(* ===== verification/NetRoutes.v ===== *)
(** * The choice of a route

    The longest prefix wins; among equal prefixes a directly connected network
    wins over the table, and in the table the least metric; without any match
    the gateway of the default device is used. *)

From S2P Require Import Prelude Errno NetTypes NetSum Net NetBytes NetProps NetSafe NetSafeIp.

Section Routes.
Context {G : Garbage} {W : Type} {E : NetEnv W}.
Implicit Types (s : net W) (d : net_device W) (x y : net_ipv4_route) (p q : Z).

(** A route of the table that applies to the destination, with its prefix
    length. *)
Definition table_route s (slots : list net_ipv4_route_slot) (destination : net_ipv4_addr) x p : Prop :=
  exists slot d, slot ∈ slots /\ r_used slot = true /\ route slot = x /\ devs s !! r_device x = Some d /\ registered d = true /\
    netmask_prefix_length (r_netmask x) = Some p /\ route_matches x destination = true.

(** The network of a registered device. *)
Definition link_route d device : net_ipv4_route :=
  mk_route (net_ipv4_addr_and (address (ipv4 d)) (netmask (ipv4 d))) (netmask (ipv4 d)) net_ipv4_addr_zero device 0.
Definition connected_route s (devices : list Z) (destination : net_ipv4_addr) x p : Prop :=
  exists device d, device ∈ devices /\ devs s !! device = Some d /\ on_link d destination = true /\
    x = link_route d device /\ p = default 0 (netmask_prefix_length (netmask (ipv4 d))).

Abbreviation registry s := (take (Z.to_nat (net_devices_count s)) (net_devices s)) (only parsing).

(** ** The best of the table *)

Definition table_best s slots destination (best : option (net_ipv4_route * Z)) : Prop :=
  match best with
  | None => forall y q, ~ table_route s slots destination y q
  | Some (x, p) => table_route s slots destination x p /\
    forall y q, table_route s slots destination y q -> q < p \/ q = p /\ metric x <= metric y
  end.

Lemma table_route_snoc s slots slot destination y q :
  table_route s (slots ++ [slot]) destination y q <->
  table_route s slots destination y q \/ table_route s [slot] destination y q.
Proof.
  split.
  - intros (sl & d & Hin & H). apply elem_of_app in Hin as [Hin|Hin]; [left|right]; by exists sl, d.
  - intros [(sl & d & Hin & H)|(sl & d & Hin & H)]; exists sl, d; (split; [|done]); apply elem_of_app; first [by left|by right].
Qed.

Lemma table_best_skip s slots slot destination best :
  table_best s slots destination best -> (forall y q, ~ table_route s [slot] destination y q) ->
  table_best s (slots ++ [slot]) destination best.
Proof.
  intros Hb Hno. destruct best as [[x p]|]; cbn in *.
  - destruct Hb as [Hx Hb]. split; [apply table_route_snoc; by left|]. intros y q [H|H]%table_route_snoc; [by apply Hb|].
    by apply Hno in H.
  - intros y q [H|H]%table_route_snoc; [by eapply Hb|by eapply Hno].
Qed.

Lemma wp_route_best s slots done_ destination best (Q : option (net_ipv4_route * Z) -> net W -> Prop) :
  net_ok s -> (forall sl, sl ∈ slots -> sl ∈ net_ipv4_routes s) -> table_best s done_ destination best ->
  (forall b, table_best s (done_ ++ slots) destination b -> Q b s) -> wp (route_loop slots destination best) Q s.
Proof.
  intros Hok. revert done_ best. induction slots as [|slot slots IH]; intros done_ best Hin Hbest HQ; cbn [route_loop].
  { apply wp_ret, HQ. by rewrite app_nil_r. }
  assert (Hnext : forall b, table_best s (done_ ++ [slot]) destination b -> wp (route_loop slots destination b) Q s).
  { intros b Hb. apply (IH (done_ ++ [slot])); [intros sl Hsl; by apply Hin, list_elem_of_further|done|].
    intros b'. rewrite <- app_assoc. apply HQ. }
  assert (Hone : forall y q, table_route s [slot] destination y q -> r_used slot = true /\ route slot = y /\
    exists d, devs s !! r_device y = Some d /\ registered d = true /\ netmask_prefix_length (r_netmask y) = Some q /\
    route_matches y destination = true).
  { intros y q (sl & d & ->%list_elem_of_singleton & ? & ? & ?). split_and!; try done. by exists d. }
  destruct (r_used slot) eqn:Hu; cbn [negb orb].
  2: { apply Hnext, table_best_skip; [done|]. intros y q (? & _)%Hone. done. }
  destruct (route_of s slot Hok (Hin slot (list_elem_of_here slot slots)) Hu) as ([Hn [d Hd]] & _).
  rewrite (proj2 (Z.eqb_neq _ NULL)) by done. apply wp_bind. eapply wp_dev; [exact Hd|].
  destruct (netmask_prefix_length (r_netmask (route slot))) as [p|] eqn:Hp.
  2: { apply Hnext, table_best_skip; [done|]. intros y q (_ & <- & d' & _ & _ & Hq & _)%Hone. congruence. }
  destruct (registered d) eqn:Hr; cbn [negb orb].
  2: { apply Hnext, table_best_skip; [done|]. intros y q (_ & <- & d' & Hd' & Hr' & _)%Hone. congruence. }
  destruct (route_matches (route slot) destination) eqn:Hm; cbn [negb].
  2: { apply Hnext, table_best_skip; [done|]. intros y q (_ & <- & d' & _ & _ & _ & Hm')%Hone. congruence. }
  assert (Hcand : table_route s [slot] destination (route slot) p) by (exists slot, d; split_and!; try done; by apply list_elem_of_singleton).
  destruct best as [[b bp]|]; cbn in Hbest.
  - destruct Hbest as [Hb1 Hb2]. destruct ((bp <? p) || ((p =? bp) && (metric (route slot) <? metric b))) eqn:Hcmp; apply Hnext.
    + split; [apply table_route_snoc; by right|]. intros y q [H|H]%table_route_snoc.
      * destruct (Hb2 y q H); lia.
      * apply Hone in H as (_ & <- & d' & _ & _ & Hq & _). simplify_eq. lia.
    + split; [apply table_route_snoc; by left|]. intros y q [H|H]%table_route_snoc; [by apply Hb2|].
      apply Hone in H as (_ & <- & d' & _ & _ & Hq & _). simplify_eq. lia.
  - apply Hnext. split; [apply table_route_snoc; by right|]. intros y q [H|H]%table_route_snoc; [by apply Hbest in H|].
    apply Hone in H as (_ & <- & d' & _ & _ & Hq & _). simplify_eq. lia.
Qed.

(** ** Connected networks *)

Definition link_best s devices destination (tb best : option (net_ipv4_route * Z)) : Prop :=
  match best with
  | None => tb = None /\ forall y q, ~ connected_route s devices destination y q
  | Some (x, p) =>
    (connected_route s devices destination x p \/ tb = Some (x, p) /\ forall y q, connected_route s devices destination y q -> q < p) /\
    (forall y q, connected_route s devices destination y q -> q <= p) /\ (forall y q, tb = Some (y, q) -> q <= p)
  end.

Lemma connected_snoc s devices device d destination y q : devs s !! device = Some d ->
  connected_route s (devices ++ [device]) destination y q <->
  connected_route s devices destination y q \/
  on_link d destination = true /\ y = link_route d device /\ q = default 0 (netmask_prefix_length (netmask (ipv4 d))).
Proof.
  intros Hd. split.
  - intros (x & d' & Hin & Hd' & H). apply elem_of_app in Hin as [Hin| ->%list_elem_of_singleton]; [left; by exists x, d'|].
    right. by simplify_eq.
  - intros [(x & d' & Hin & H)|H].
    + exists x, d'. split; [|done]. apply elem_of_app. by left.
    + exists device, d. split; [apply elem_of_app; right; by apply list_elem_of_singleton|done].
Qed.

Lemma link_best_step s devices device d destination tb best :
  devs s !! device = Some d -> link_best s devices destination tb best ->
  let p := default 0 (netmask_prefix_length (netmask (ipv4 d))) in
  link_best s (devices ++ [device]) destination tb
    (if on_link d destination
     then if match best with None => true | Some (_, bp) => bp <=? p end then Some (link_route d device, p) else best
     else best).
Proof.
  intros Hd Hb p. pose proof (fun y q => connected_snoc s devices device d destination y q Hd) as Hsn.
  destruct (on_link d destination).
  - destruct best as [[b bp]|]; cbn [link_best] in Hb.
    + destruct Hb as (H1 & H2 & H3). destruct (Z.leb_spec bp p) as [Hle|Hlt]; cbn [link_best].
      * split; [left; apply Hsn; by right|]. split; [|intros y q H; specialize (H3 y q H); lia].
        intros y q [H|(_ & _ & ->)]%Hsn; [|done]. specialize (H2 y q H). lia.
      * split; [|split; [|done]].
        -- destruct H1 as [H1|[H1 H4]]; [left; apply Hsn; by left|]. right. split; [done|].
           intros y q [H|(_ & _ & ->)]%Hsn; [by apply (H4 y)|done].
        -- intros y q [H|(_ & _ & ->)]%Hsn; [by apply (H2 y)|]. fold p. lia.
    + destruct Hb as [-> Hb]. split; [left; apply Hsn; by right|]. split; [|done].
      intros y q [H|(_ & _ & ->)]%Hsn; [by apply Hb in H|done].
  - destruct best as [[b bp]|]; cbn [link_best] in *.
    + destruct Hb as (H1 & H2 & H3). split; [|split; [|done]].
      * destruct H1 as [H1|[H1 H4]]; [left; apply Hsn; by left|]. right. split; [done|].
        intros y q [H|(? & _)]%Hsn; [by apply (H4 y)|done].
      * intros y q [H|(? & _)]%Hsn; [by apply (H2 y)|done].
    + destruct Hb as [-> Hb]. split; [done|]. intros y q [H|(? & _)]%Hsn; [by apply Hb in H|done].
Qed.

Lemma wp_connected_best s destination tb (Q : option (net_ipv4_route * Z) -> net W -> Prop) :
  net_ok s -> (forall b, link_best s (registry s) destination tb b -> Q b s) ->
  wp (for_m (Z.to_nat (net_devices_count s)) (fun index best =>
      device ← net_device_at index;
      if device =? NULL then mret best
      else
        d ← dev device;
        if on_link d destination then
          let prefix := default 0 (netmask_prefix_length (netmask (ipv4 d))) in
          if match best with None => true | Some (_, best_prefix) => best_prefix <=? prefix end
          then mret (Some (mk_route (net_ipv4_addr_and (address (ipv4 d)) (netmask (ipv4 d))) (netmask (ipv4 d))
                             net_ipv4_addr_zero device 0, prefix))
          else mret best
        else mret best) 0 tb) Q s.
Proof.
  intros Hok HQ. destruct (ok_registry s Hok) as (Hl & Hc & _).
  eapply wp_mono; [apply (wp_for_m (fun j b t => t = s /\ link_best s (take (Z.to_nat j) (net_devices s)) destination tb b))|].
  - intros j b t Hj [-> Hb]. destruct (registry_rd s j Hok ltac:(lia)) as (device & Hr & Hin).
    apply wp_bind. unfold net_device_at. apply wp_bind, wp_gets. rewrite (proj2 (Z.ltb_lt j _)) by lia.
    eapply wp_elem; [exact Hr|]. destruct (registered_known s device Hok Hin) as [Hn [d Hd]].
    rewrite (proj2 (Z.eqb_neq device NULL)) by done. apply wp_bind. eapply wp_dev; [exact Hd|].
    apply rd_lookup in Hr as [_ Hr]. replace (Z.to_nat (j + 1)) with (S (Z.to_nat j)) by lia. rewrite (take_S_r _ _ _ Hr).
    pose proof (link_best_step s _ device d destination tb b Hd Hb) as Hstep. cbv zeta in Hstep.
    destruct (on_link d destination); [|by apply wp_ret]. cbv zeta.
    destruct (match b with None => true | Some _ => _ end); by apply wp_ret.
  - split; [done|]. rewrite take_0. destruct tb as [[x p]|]; cbn.
    + split_and!; [right; split; [done|]|..]; try (by intros y q [= <- <-]); intros y q (? & ? & ?%elem_of_nil & _); done.
    + split; [done|]. intros y q (? & ? & ?%elem_of_nil & _). done.
  - intros b t [-> Hb]. apply HQ. by rewrite Z.add_0_l, Z2Nat.id in Hb by lia.
Qed.

(** ** The route of a unicast destination *)

(** A best route among the candidates. *)
Definition best_route s destination x : Prop :=
  exists p,
    (connected_route s (registry s) destination x p \/
     table_route s (net_ipv4_routes s) destination x p /\
     (forall y q, connected_route s (registry s) destination y q -> q < p) /\
     (forall y, table_route s (net_ipv4_routes s) destination y p -> metric x <= metric y)) /\
    (forall y q, connected_route s (registry s) destination y q \/ table_route s (net_ipv4_routes s) destination y q -> q <= p).
Definition no_candidate s destination : Prop :=
  forall y q, ~ connected_route s (registry s) destination y q /\ ~ table_route s (net_ipv4_routes s) destination y q.
(** The route through the gateway of the default device, if it has one. *)
Definition gateway_route s : option net_ipv4_route :=
  d ← devs s !! net_default_device s;
  if configured (ipv4 d) && negb (net_ipv4_addr_is_zero (gateway (ipv4 d)))
  then Some (mk_route net_ipv4_addr_zero net_ipv4_addr_zero (gateway (ipv4 d)) (net_default_device s) UINT16_MAX) else None.

Lemma wp_route_lookup_best s destination :
  net_ok s -> ip_unicast destination ->
  wp (net_ipv4_route_lookup destination) (fun result t => t = s /\
    match result with
    | (r, Some x) => r = NET_OK /\ (best_route s destination x \/ no_candidate s destination /\ gateway_route s = Some x)
    | (r, None) => r = NET_ERR_NO_ROUTE /\ no_candidate s destination /\ gateway_route s = None
    end) s.
Proof.
  intros Hok [Hd Hu]. destruct (unicast_classes destination Hd Hu) as (_ & Hl & Hm). unfold net_ipv4_route_lookup.
  rewrite Hu, Hl, Hm. cbn [negb andb orb]. apply wp_bind, wp_gets, wp_bind.
  apply (wp_route_best s _ []); [done|done|intros y q (? & ? & ?%elem_of_nil & _); done|]. cbn [app]. intros tb Htb.
  apply wp_bind, wp_gets, wp_bind. apply wp_connected_best; [done|]. intros b Hb. destruct b as [[x p]|]; cbn in Hb.
  - apply wp_ret. split; [done|]. split; [done|]. left. destruct Hb as (H1 & H2 & H3).
    assert (Ht : forall y q, table_route s (net_ipv4_routes s) destination y q -> q <= p).
    { intros y q H. destruct tb as [[tx tp]|]; cbn in Htb; [|by apply Htb in H].
      specialize (H3 tx tp eq_refl). destruct (proj2 Htb y q H); lia. }
    exists p. split.
    + destruct H1 as [H1|[-> H1]]; [by left|]. right. destruct Htb as [Htb1 Htb2]. split_and!; [done|done|].
      intros y H. destruct (Htb2 y p H); lia.
    + intros y q [H|H]; [by apply (H2 y)|by apply (Ht y)].
  - destruct Hb as [-> Hb]. assert (Hno : no_candidate s destination) by (intros y q; split; [apply Hb|apply Htb]).
    apply wp_bind, wp_gets. pose proof (default_known s Hok) as Hdef. unfold gateway_route.
    destruct (Z.eqb_spec (net_default_device s) NULL) as [E0|Hn].
    { apply wp_ret. rewrite E0, (ok_null s Hok). done. }
    destruct (Hdef Hn) as [_ [d Hdev]]. apply wp_bind. eapply wp_dev; [exact Hdev|]. rewrite Hdev. cbn [mbind option_bind].
    destruct (configured (ipv4 d) && _); apply wp_ret; split_and!; try done. by right.
Qed.
End Routes.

== == ==

• WHAT IS EXPECTED:
Look through the listing above and copy each line with the word "wins" in it.

• WRITTEN RESPONSE:
    The longest prefix wins; among equal prefixes a directly connected network
    wins over the table, and in the table the least metric; without any match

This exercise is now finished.